MATERIAL FOR THIS TASK:
****************

(** The first [num_roots] entries are all in use. *)
Lemma compacted_ok h0 g0 l h g L scan : buf_ok h0 g0 l -> compacting h0 g0 h g L scan ->
  (forall i, 1 <= i <= num_roots g -> is_filled g i /\ i ∈ L) ->
  let g' := set_first_unused (num_roots g + GC_FIRST_ROOT) (set_unused GC_INVALID g) in
  buf_ok h g' [] /\ (forall p, buffered g' p <-> buffered g0 p).
Proof.
  intros Hok Hc Hfill g'. pose proof (roots_nonneg _ _ _ Hok) as Hr0. pose proof (cp_count _ _ _ _ _ _ Hc) as Hcnt.
  pose proof (bo_count _ _ _ Hok) as Hcnt0. pose proof (llen_nonneg l). pose proof (bo_first _ _ _ Hok). pose proof (bo_limit _ _ _ Hok).
  assert (num_roots g = num_roots g0) as Er by apply Hc. destruct (cp_rest _ _ _ _ _ _ Hc) as [Ebs Eth].
  assert (forall i, i ∈ L <-> 1 <= i <= num_roots g) as HL.
  { intros i. split; [|intros Hi; by apply Hfill]. intros Hi. destruct (decide (1 <= i <= num_roots g)) as [|Hne]; [done|exfalso].
    assert (length (i :: zrange 1 (Z.to_nat (num_roots g))) <= length L)%nat as Hle.
    { apply submseteq_length, NoDup_submseteq.
      - apply NoDup_cons. split; [|apply NoDup_zrange]. rewrite elem_of_zrange. lia.
      - intros j [->|Hj%elem_of_zrange]%elem_of_cons; [done|]. apply Hfill. lia. }
    cbn in Hle. rewrite length_zrange in Hle. unfold llen in Hcnt. lia. }
  assert (forall i, is_used g' i <-> i ∈ L) as Hused.
  { intros i. rewrite HL. unfold is_used. change (first_unused g') with (num_roots g + 1). change (entry g' i) with (entry g i).
    split; [intros [? _]; lia|]. intros Hi. split; [lia|]. by apply Hfill. }
  split.
  - split; try done.
    + cbn. rewrite Ebs, (cp_len _ _ _ _ _ _ Hc). apply Hok.
    + change (1 <= num_roots g + 1 <= buf_size g). lia.
    + change (num_roots g + 1 <= GC_SAFE_SIZE). lia.
    + cbn. rewrite Ebs. exact (bo_max _ _ _ Hok).
    + cbn. rewrite Ebs, Eth. exact (bo_threshold _ _ _ Hok).
    + constructor.
    + intros i. split; [intros Hi; by apply elem_of_nil in Hi|]. intros [Hi Hu]. change (first_unused g') with (num_roots g + 1) in Hi.
      destruct (Hfill i) as [Hf _]; [lia|]. unfold is_filled in Hf. change (entry g' i) with (entry g i) in Hu. congruence.
    + change (num_roots g + 1 = 1 + num_roots g + 0). lia.
    + intros i Hi%Hused. exact (cp_node _ _ _ _ _ _ Hc i Hi).
    + intros a r Ha Hne. destruct (cp_address _ _ _ _ _ _ Hc a r Ha Hne) as (i & Hi & Hp). exists i. split; [by apply Hused|done].
    + intros i j Hi%Hused Hj%Hused. exact (cp_inj _ _ _ _ _ _ Hc i j Hi Hj).
  - intros p. rewrite <- (cp_words _ _ _ _ _ _ Hc p). unfold buffered. split; intros (i & Hi & Hp); exists i; (split; [by apply Hused|done]).
Qed.
(* ===== verification/GcVisit.v ===== *)
(** What a traversal of the cycle collector does: the nodes it discovers, the
    edges it counts, and that it ends.  Proved once, for every visitor. *)

From stdpp Require Import base numbers list gmap relations.
From S2P Require Import Prelude ZendTypes HashTable HashOps GcBuffer GcRoots GcCompact GcGraph.

(** * Occurrences *)

Definition occ (b : Z) (l : list Z) : Z := Z.of_nat (length (filter (fun x => x = b) l)).

Lemma occ_nil b : occ b [] = 0.
Proof. done. Qed.
Lemma occ_cons b x l : occ b (x :: l) = (if decide (x = b) then 1 else 0) + occ b l.
Proof. unfold occ. rewrite filter_cons. destruct (decide (x = b)); cbn [length]; lia. Qed.
Lemma occ_app b l k : occ b (l ++ k) = occ b l + occ b k.
Proof. unfold occ. rewrite filter_app, length_app. lia. Qed.
Lemma occ_nonneg b l : 0 <= occ b l.
Proof. unfold occ. lia. Qed.
Lemma occ_perm b l k : l ≡ₚ k -> occ b l = occ b k.
Proof. intros H. unfold occ. by rewrite H. Qed.
Lemma occ_elem b l : b ∈ l -> 0 < occ b l.
Proof.
  intros H%elem_of_Permutation. destruct H as [k H]. rewrite (occ_perm _ _ _ H), occ_cons, decide_True by done. pose proof (occ_nonneg b k). lia.
Qed.
Lemma occ_not_elem b l : b ∉ l -> occ b l = 0.
Proof.
  induction l as [|x l IH]; [done|]. intros [Hx Hl]%not_elem_of_cons. rewrite occ_cons, decide_False by done. by rewrite IH.
Qed.

Section Visit.
Context {V : Type} {E : ZEnv V} {C : Collectable V} (w : EG V).
Implicit Types (h : gmap Z (zend_refcounted V)).

(** * The graph *)

Definition types_of h : gmap Z (gc_type V) := GC_TYPE <$> h.

Definition children (ts : gmap Z (gc_type V)) (a : Z) : list Z :=
  match ts !! a with
  | Some (IS_OBJECT obj) =>
      if IS_OBJ_FREE_CALLED obj then [] else option_list (get_gc obj).1 ++ omap Z_COLLECTABLE (get_gc obj).2
  | Some (IS_ARRAY t) => omap Z_COLLECTABLE (ht_zvals w t)
  | Some (IS_REFERENCE val) => omap Z_COLLECTABLE [val]
  | Some GC_NULL | None => []
  end.
Definition edges ts (l : list Z) : list Z := l ≫= children ts.
Definition succ ts (a b : Z) : Prop := b ∈ children ts a.

(** All children are nodes, and the properties table of an object that is not freed is a table. *)
Record graph_ok ts : Prop := {
  go_closed a b : succ ts a b -> b ∈ dom ts;
  go_table a obj ht : ts !! a = Some (IS_OBJECT obj) -> IS_OBJ_FREE_CALLED obj = false -> (get_gc obj).1 = Some ht -> exists t, ts !! ht = Some (IS_ARRAY t)
}.

Lemma edges_nil ts : edges ts [] = [].
Proof. done. Qed.
Lemma edges_cons ts a l : edges ts (a :: l) = children ts a ++ edges ts l.
Proof. done. Qed.
Lemma edges_app ts l k : edges ts (l ++ k) = edges ts l ++ edges ts k.
Proof. unfold edges. by rewrite bind_app. Qed.
Lemma elem_of_edges ts l b : b ∈ edges ts l <-> exists a, a ∈ l /\ succ ts a b.
Proof. unfold edges, succ. rewrite list_elem_of_bind. split; intros (a & ? & ?); by exists a. Qed.
Lemma edges_perm ts l k : l ≡ₚ k -> edges ts l ≡ₚ edges ts k.
Proof. intros H. unfold edges. by rewrite H. Qed.

Lemma types_lookup h a : types_of h !! a = GC_TYPE <$> h !! a.
Proof. apply lookup_fmap. Qed.
Lemma types_dom h : dom (types_of h) = dom h.
Proof. apply dom_fmap_L. Qed.

(** * The effect of a traversal *)

Definition node_ok (r : zend_refcounted V) : Prop := 0 <= GC_REFCOUNT r < 2 ^ 32 /\ 0 <= GC_INFO r < 2 ^ 22.
Definition heap_ok h : Prop := forall a r, h !! a = Some r -> node_ok r.

Lemma heap_ok_count h a : heap_ok h -> 0 <= refcount_of h a < 2 ^ 32.
Proof. intros Ho. unfold refcount_of. destruct (h !! a) as [r|] eqn:Ha; cbn; [|lia]. by destruct (Ho a r Ha). Qed.

(** The nodes [N] are discovered and coloured [c], the edges to [L] counted with [delta]. *)
Record visited (delta : Z) (todo : Z -> bool) (c : Z) h h' (N L : list Z) : Prop := {
  vs_types : types_of h' = types_of h;
  vs_ok : heap_ok h';
  vs_address b : GC_REF_ADDRESS h' b = GC_REF_ADDRESS h b;
  vs_nodup : NoDup N;
  vs_new b : b ∈ N -> todo (GC_REF_COLOR h b) = true /\ b ∈ dom h;
  vs_color b : GC_REF_COLOR h' b = if decide (b ∈ N) then c else GC_REF_COLOR h b;
  vs_count b : refcount_of h' b = u32 (refcount_of h b + delta * occ b L)
}.

(** What a visitor does with one child. *)
Definition visitor (delta : Z) (todo : Z -> bool) (c : Z) (visit : Z -> gmap Z (zend_refcounted V) -> gmap Z (zend_refcounted V) * bool) : Prop :=
  is_color c /\ todo c = false /\
  forall ref h, ref ∈ dom h -> heap_ok h ->
    visited delta todo c h (visit ref h).1 (if todo (GC_REF_COLOR h ref) then [ref] else []) [ref] /\
    (visit ref h).2 = todo (GC_REF_COLOR h ref).

Lemma u32_add x y : u32 (u32 x + y) = u32 (x + y).
Proof. unfold u32. by rewrite Zplus_mod_idemp_l. Qed.

Lemma visited_refl delta todo c h : heap_ok h -> visited delta todo c h h [] [].
Proof.
  intros Ho. split; try done; [constructor|by intros b Hb%elem_of_nil|]. intros b. rewrite occ_nil, Z.mul_0_r, Z.add_0_r.
  symmetry. apply u32_small. by apply heap_ok_count.
Qed.

Lemma visited_dom delta todo c h h' N L : visited delta todo c h h' N L -> dom h' = dom h.
Proof. intros Hv. by rewrite <- !types_dom, (vs_types _ _ _ _ _ _ _ Hv). Qed.

Lemma visited_trans delta todo c h1 h2 h3 N1 L1 N2 L2 : todo c = false ->
  visited delta todo c h1 h2 N1 L1 -> visited delta todo c h2 h3 N2 L2 -> visited delta todo c h1 h3 (N1 ++ N2) (L1 ++ L2).
Proof.
  intros Hc H1 H2. assert (forall b, b ∈ N2 -> b ∉ N1 /\ todo (GC_REF_COLOR h1 b) = true /\ b ∈ dom h1) as HN2.
  { intros b Hb. destruct (vs_new _ _ _ _ _ _ _ H2 b Hb) as [Ht Hd]. rewrite (vs_color _ _ _ _ _ _ _ H1) in Ht.
    rewrite (visited_dom _ _ _ _ _ _ _ H1) in Hd. destruct (decide (b ∈ N1)); [congruence|done]. }
  split.
  - rewrite (vs_types _ _ _ _ _ _ _ H2). apply H1.
  - apply H2.
  - intros b. rewrite (vs_address _ _ _ _ _ _ _ H2). apply H1.
  - apply NoDup_app. split; [apply H1|]. split; [|apply H2]. intros b Hb Hb2. by apply (HN2 b).
  - intros b [Hb|Hb]%elem_of_app; [by apply (vs_new _ _ _ _ _ _ _ H1)|by apply HN2].
  - intros b. rewrite (vs_color _ _ _ _ _ _ _ H2), (vs_color _ _ _ _ _ _ _ H1).
    destruct (decide (b ∈ N2)), (decide (b ∈ N1)), (decide (b ∈ N1 ++ N2)) as [Hi|Hi]; try done; rewrite elem_of_app in Hi; tauto.
  - intros b. rewrite (vs_count _ _ _ _ _ _ _ H2), (vs_count _ _ _ _ _ _ _ H1), u32_add, occ_app. f_equal. lia.
Qed.

Lemma visited_perm delta todo c h h' N N' L : N ≡ₚ N' -> visited delta todo c h h' N L -> visited delta todo c h h' N' L.
Proof.
  intros HN Hv. destruct Hv. split; try done; [by rewrite <- HN|intros b; rewrite <- HN; apply vs_new0|].
  intros b. rewrite vs_color0. destruct (decide (b ∈ N)) as [H|H], (decide (b ∈ N')) as [H'|H']; try done; rewrite HN in H; done.
Qed.

(** Discovered nodes and nodes that need no visit do not need one afterwards. *)
Lemma visited_seen delta todo c h h' N L b : todo c = false -> visited delta todo c h h' N L ->
  todo (GC_REF_COLOR h b) = false \/ b ∈ N -> todo (GC_REF_COLOR h' b) = false.
Proof.
  intros Hc Hv Hb. rewrite (vs_color _ _ _ _ _ _ _ Hv). destruct (decide (b ∈ N)); [done|]. by destruct Hb.
Qed.

(** * The loops over values *)

Section Visitor.
Context (delta : Z) (todo : Z -> bool) (c : Z) (visit : Z -> gmap Z (zend_refcounted V) -> gmap Z (zend_refcounted V) * bool).
Context (Hvisit : visitor delta todo c visit).

Lemma visit_zvals_ok zs : forall h, heap_ok h -> (forall b, b ∈ omap Z_COLLECTABLE zs -> b ∈ dom h) ->
  exists h' N, visit_zvals visit zs h = (h', N) /\ visited delta todo c h h' N (omap Z_COLLECTABLE zs) /\
    (forall b, b ∈ N -> b ∈ omap Z_COLLECTABLE zs) /\ (forall b, b ∈ omap Z_COLLECTABLE zs -> todo (GC_REF_COLOR h' b) = false).
Proof.
  destruct Hvisit as (Hc & Htc & Hv). induction zs as [|zv zs IH]; intros h Ho Hin; cbn [visit_zvals].
  { exists h, []. split; [done|]. split; [by apply visited_refl|]. split; intros b Hb; by apply elem_of_nil in Hb. }
  destruct (Z_COLLECTABLE zv) as [ref|] eqn:Hz; csimpl in *; rewrite Hz in *.
  2: { by apply IH. }
  destruct (Hv ref h (Hin ref ltac:(by left)) Ho) as [H1 Hn]. destruct (visit ref h) as [h1 new]. cbn in H1, Hn. subst new.
  destruct (IH h1) as (h2 & N & -> & H2 & HN & Hs).
  { apply H1. } { intros b Hb. rewrite (visited_dom _ _ _ _ _ _ _ H1). apply Hin. by right. }
  exists h2, ((if todo (GC_REF_COLOR h ref) then [ref] else []) ++ N). split; [by destruct (todo (GC_REF_COLOR h ref))|].
  split; [exact (visited_trans _ _ _ _ _ _ _ _ _ _ Htc H1 H2)|]. split.
  - intros b [Hb|Hb]%elem_of_app; [|right; by apply HN]. destruct (todo (GC_REF_COLOR h ref)); [|by apply elem_of_nil in Hb].
    apply list_elem_of_singleton in Hb as ->. by left.
  - intros b [->|Hb]%elem_of_cons; [|by apply Hs]. apply (visited_seen delta todo c h1 h2 N (omap Z_COLLECTABLE zs)); [done|done|left].
    apply (visited_seen delta todo c h h1 _ _ ref Htc H1). destruct (todo (GC_REF_COLOR h ref)) eqn:Et; [right; by left|by left].
Qed.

****************

TASK DIRECTIONS:
Above this instruction are the records; retype exactly the lines from the one containing "intros Hc Hv" up to and including the one containing "b Hb. rewrite".

RESULT FOR THIS TASK:
  intros Hc Hv Hb. rewrite (vs_color _ _ _ _ _ _ _ Hv). destruct (decide (b ∈ N)); [done|]. by destruct Hb.
Qed.

(** * The loops over values *)

Section Visitor.
Context (delta : Z) (todo : Z -> bool) (c : Z) (visit : Z -> gmap Z (zend_refcounted V) -> gmap Z (zend_refcounted V) * bool).
Context (Hvisit : visitor delta todo c visit).

Lemma visit_zvals_ok zs : forall h, heap_ok h -> (forall b, b ∈ omap Z_COLLECTABLE zs -> b ∈ dom h) ->
  exists h' N, visit_zvals visit zs h = (h', N) /\ visited delta todo c h h' N (omap Z_COLLECTABLE zs) /\
    (forall b, b ∈ N -> b ∈ omap Z_COLLECTABLE zs) /\ (forall b, b ∈ omap Z_COLLECTABLE zs -> todo (GC_REF_COLOR h' b) = false).
Proof.
  destruct Hvisit as (Hc & Htc & Hv). induction zs as [|zv zs IH]; intros h Ho Hin; cbn [visit_zvals].
  { exists h, []. split; [done|]. split; [by apply visited_refl|]. split; intros b Hb; by apply elem_of_nil in Hb. }
  destruct (Z_COLLECTABLE zv) as [ref|] eqn:Hz; csimpl in *; rewrite Hz in *.
  2: { by apply IH. }
  destruct (Hv ref h (Hin ref ltac:(by left)) Ho) as [H1 Hn]. destruct (visit ref h) as [h1 new]. cbn in H1, Hn. subst new.
  destruct (IH h1) as (h2 & N & -> & H2 & HN & Hs).
  { apply H1. } { intros b Hb. rewrite (visited_dom _ _ _ _ _ _ _ H1). apply Hin. by right. }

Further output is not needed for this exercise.